Collect. Czech. Chem. Commun. 1983, 48, 267-278

Thiol and disulphide derivatives of cellulose

Peter Gemeinera and Milan Benešb

a Institute of Chemistry, Slovak Academy of Sciences, 842 38 Bratislava
b Institute of Macromolecular Chemistry, Czechoslovak Academy of Sciences, 162 06 Prague 6


The acid catalyzed etherification of cellulose with 1-chloro-2,3-epoxypropane yielded 3-chloro-2-hydroxypropylcellulose (SCl ≤ 0.67); the latter, by a known sequence of reactions through the thiosulphate derivative and after its reduction, gave 2-hydroxy-3-mercaptopropylcellulose (up to 0.43 mmol SH/g). Mercaptodeoxycellulose (up to 0.53 mmol SH/g) was prepared from the less reactive chlorodeoxycellulose by an analogous sequence of reactions. Bead mercaptodeoxycellulose is more advantageous obtained by using tosylate of bead cellulose; this procedure is also more advantageous than the preparation of bead 2-hydroxy-3-mercaptopropylcellulose.
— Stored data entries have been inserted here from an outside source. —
(* ===== verification/UpgradeCleanup.v ===== *)
(** What an upgrade changes for its own sake and gives back: the replica interval of Longhorn,
    the update methods of virtual machines, images on the nodes, and where it does not. *)

From Stdlib Require Import Ascii.
From S2P Require Import Prelude K8s NodeUtil Addon ApiServer Upgrade UpgradeJobs UpgradeWorld.
From S2P Require Import UpgradeNodes UpgradeVersion UpgradeRepo UpgradeController UpgradeFlow.
From S2P Require Import UpgradeSafety.

Local Open Scope Z_scope.

(** ** Runs without interference *)

Section Quiet.
Context {A : Type} (w : World).

Lemma read_quiet (f : World -> outcome A) : readCall f (quiet w) = (f w, quiet w).
Proof. done. Qed.

Lemma cacheGet_quiet (sel : Caches -> list A) p a :
  List.find p (sel (w_cache w)) = Some a -> cacheGet sel p (quiet w) = (Ok a, quiet w).
Proof. intros H. unfold cacheGet, cached. rewrite read_quiet. by rewrite H. Qed.

Lemma cacheGet_none (sel : Caches -> list A) p :
  List.find p (sel (w_cache w)) = None ->
  cacheGet sel p (quiet w) = (Err (ApiNotFound "not found"), quiet w).
Proof. intros H. unfold cacheGet, cached. rewrite read_quiet. by rewrite H. Qed.

Lemma onInfra_quiet (f : Infra -> outcome A * Infra) :
  onInfra f (quiet w) = ((f (w_infra w)).1, quiet (w_set_infra (f (w_infra w)).2 w)).
Proof. unfold onInfra. rewrite call_quiet. by destruct (f _). Qed.
End Quiet.

Lemma storeUpdate_quiet {A} `{!InfraStore A} w k (o : Obj A) v :
  st_objs (in_store (w_infra w)) !! k = Some o ->
  storeUpdate k (mkObj (o_rv o) v) (quiet w) =
  (Ok (mkObj (st_rv (in_store (A := A) (w_infra w)) + 1) v),
   quiet (w_set_infra (in_set_store (written (fun _ new => new) k o v (in_store (w_infra w)))
                         (w_infra w)) w)).
Proof.
  intros Ho. unfold storeUpdate. rewrite onInfra_quiet. unfold store_write. rewrite Ho.
  cbn [o_rv]. by rewrite Z.eqb_refl.
Qed.
(* ===== verification/ScheduleSafety.v ===== *)
(** What the handlers of scheduled backups ([ScheduleBackup]) keep, whatever calls fail and
    with others who keep to the rules of [astep]: one backup of a schedule at a time, no more
    failures in a row than it tolerates, and never the loss of its last usable backup. *)

From S2P Require Import Prelude K8s ApiServer BackupTypes Calendar ScheduleBackup.

Local Open Scope Z_scope.

(** ** Backups of one schedule, in order *)

Definition inProgress (b : VMBackup) : bool := negb (IsReady b) && negb (hasError b).
Definition marked (b : VMBackup) : bool := bool_decide (om_DeletionTimestamp (vmb_meta b) <> None).

Lemma marked_setDeleted t b : marked (vmb_setDeleted t b) = true.
Proof. apply bool_decide_eq_true. cbn. by destruct (om_DeletionTimestamp _). Qed.

(** What the count of failures looks at. *)
Definition class (b : VMBackup) : bool * bool * bool := (IsMissingStatus b, hasError b, IsReady b).

Definition count (f : Z) (b : VMBackup) : Z :=
  if IsMissingStatus b then f else if IsReady b then 0 else if hasError b then f + 1 else f.

Definition failures : Z -> list VMBackup -> Z := foldl count.

Definition pending (l : list VMBackup) : Z := if existsb inProgress l then 1 else 0.

Definition older (a b : VMBackup) : Prop := stampOf a < stampOf b.

Lemma class_count a b f : class a = class b -> count f a = count f b.
Proof. unfold class, count. by intros [= -> -> ->]. Qed.

Lemma class_inProgress a b : class a = class b -> inProgress a = inProgress b.
Proof. unfold class, inProgress. by intros [= _ -> ->]. Qed.
(** The certificate that expires first; nil when the peer shows none. *)
Definition GetAddrEarliestExpiringCert (E : UEnv) (addr : string) : option Z + goerror :=
  match ue_peerCertificates E addr with
  | inr e => inr e
  | inl certs =>
      inl (foldl (fun earliest cert =>
             match earliest with
             | None => Some cert
             | Some t => if cert <? t then Some cert else earliest
             end) None certs)
  end.

(** Addresses that do not answer are passed over; the time of a nil certificate is read when
    there is another one before it. *)
Fixpoint GetAddrsEarliestExpiringCert (E : UEnv) (addrs : list string) (earliest : option Z)
  : outcome (option Z) :=
  match addrs with
  | [] => Ok earliest
  | addr :: addrs =>
      match GetAddrEarliestExpiringCert E addr with
      | inr _ => GetAddrsEarliestExpiringCert E addrs earliest
      | inl cert =>
          match earliest, cert with
          | None, _ => GetAddrsEarliestExpiringCert E addrs cert
          | Some _, None => Panic
          | Some t, Some c =>
              GetAddrsEarliestExpiringCert E addrs (if c <? t then Some c else Some t)
          end
      end
  end.

(** ** [pkg/util/virtualmachineinstance] *)

Section Webhook.
Context {KL : KubeletLib} {MO : MapOrder}.
Context `{!JsonCodec (gomap string)} `{!JsonCodec UpgradeConfig}.

Section Affinity.
Context (vmi : HotVMI).

(** One entry per node name; a node after it of the same name overwrites it. *)
Fixpoint migratabilityMap (nodes : list Node) (m : gmap string bool) : outcome (gmap string bool) :=
  match nodes with
  | [] => Ok m
  | node :: nodes =>
      if String.eqb (hvi_NodeName vmi) (node_Name node) then migratabilityMap nodes m
      else if node_Unschedulable node
      then migratabilityMap nodes (<[node_Name node := false]> m)
      else
        match hvi_RequiredAffinity vmi with
        | None => migratabilityMap nodes (<[node_Name node := true]> m)
        | Some terms =>
            ok ← MatchNodeSelectorTerms node terms;
            migratabilityMap nodes (<[node_Name node := ok]> m)
        end
  end.

Definition migratableByNodeAffinity (nodes : list Node) : outcome bool :=
  m ← migratabilityMap nodes ∅;
  Ok (existsb snd (range m)).
End Affinity.

Fixpoint nonLiveMigratable (nonWitnessNodes : list Node) (vmis : list HotVMI)
  : outcome (list string) :=
  match vmis with
  | [] => Ok []
  | vmi :: vmis =>
      blocked ← match hvi_NodeSelector vmi with
                | Some _ => Ok true
                | None =>
                    match hvi_HostDevices vmi with
                    | _ :: _ => Ok true
                    | [] => migratable ← migratableByNodeAffinity vmi nonWitnessNodes;
                            Ok (negb migratable)
                    end
                end;
      rest ← nonLiveMigratable nonWitnessNodes vmis;
      Ok (if blocked : bool then metaRef (hvi_meta vmi) :: rest else rest)
  end.

Definition GetAllNonLiveMigratableVMINames (vmis : list HotVMI) (nodes : list Node)
  : outcome (list string) :=
  let nonWitnessNodes := ExcludeWitnessNodes nodes in
  if Nat.eqb (length nonWitnessNodes) 1 then Ok (map (fun vmi => metaRef (hvi_meta vmi)) vmis)
  else nonLiveMigratable nonWitnessNodes vmis.

(** ** The mutator *)

Section Env.
Context (E : UEnv).

Definition effectiveValue (s : Setting) : string :=
  if String.eqb (set_Value s) "" then set_Default s else set_Value s.

Definition getUpgradeConfig : outcome UpgradeConfig :=
  setting ← answer (ue_setting E UpgradeConfigSettingName);
  DecodeUpgradeConfig (effectiveValue setting).

(** The strategy the configuration sets, when it sets a mode. *)
Definition isNodeUpgradeManualMode (config : UpgradeConfig) : bool :=
  match uc_NodeUpgradeOption config with
  | Some (Some strategy) => match nst_Mode strategy with
                            | Some mode => String.eqb mode ManualType
                            | None => false
                            end
  | _ => false
  end.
Disulphide derivatives of cellulose were prepard (a) by a quantitative reaction of thiol derivatives with 2,2'-dipyridyl disulphide and (b) by a reversible crosslinking of cellulose or carboxymethylcellulose with bifunctional disulphides. Disulphide derivatives of cellulose prepared by procedure (b) give after reduction thiol derivatives (up to 0.185 mmol SH/g), and further by employing procedure (a) yield 2-pyridyl disulphide derivatives.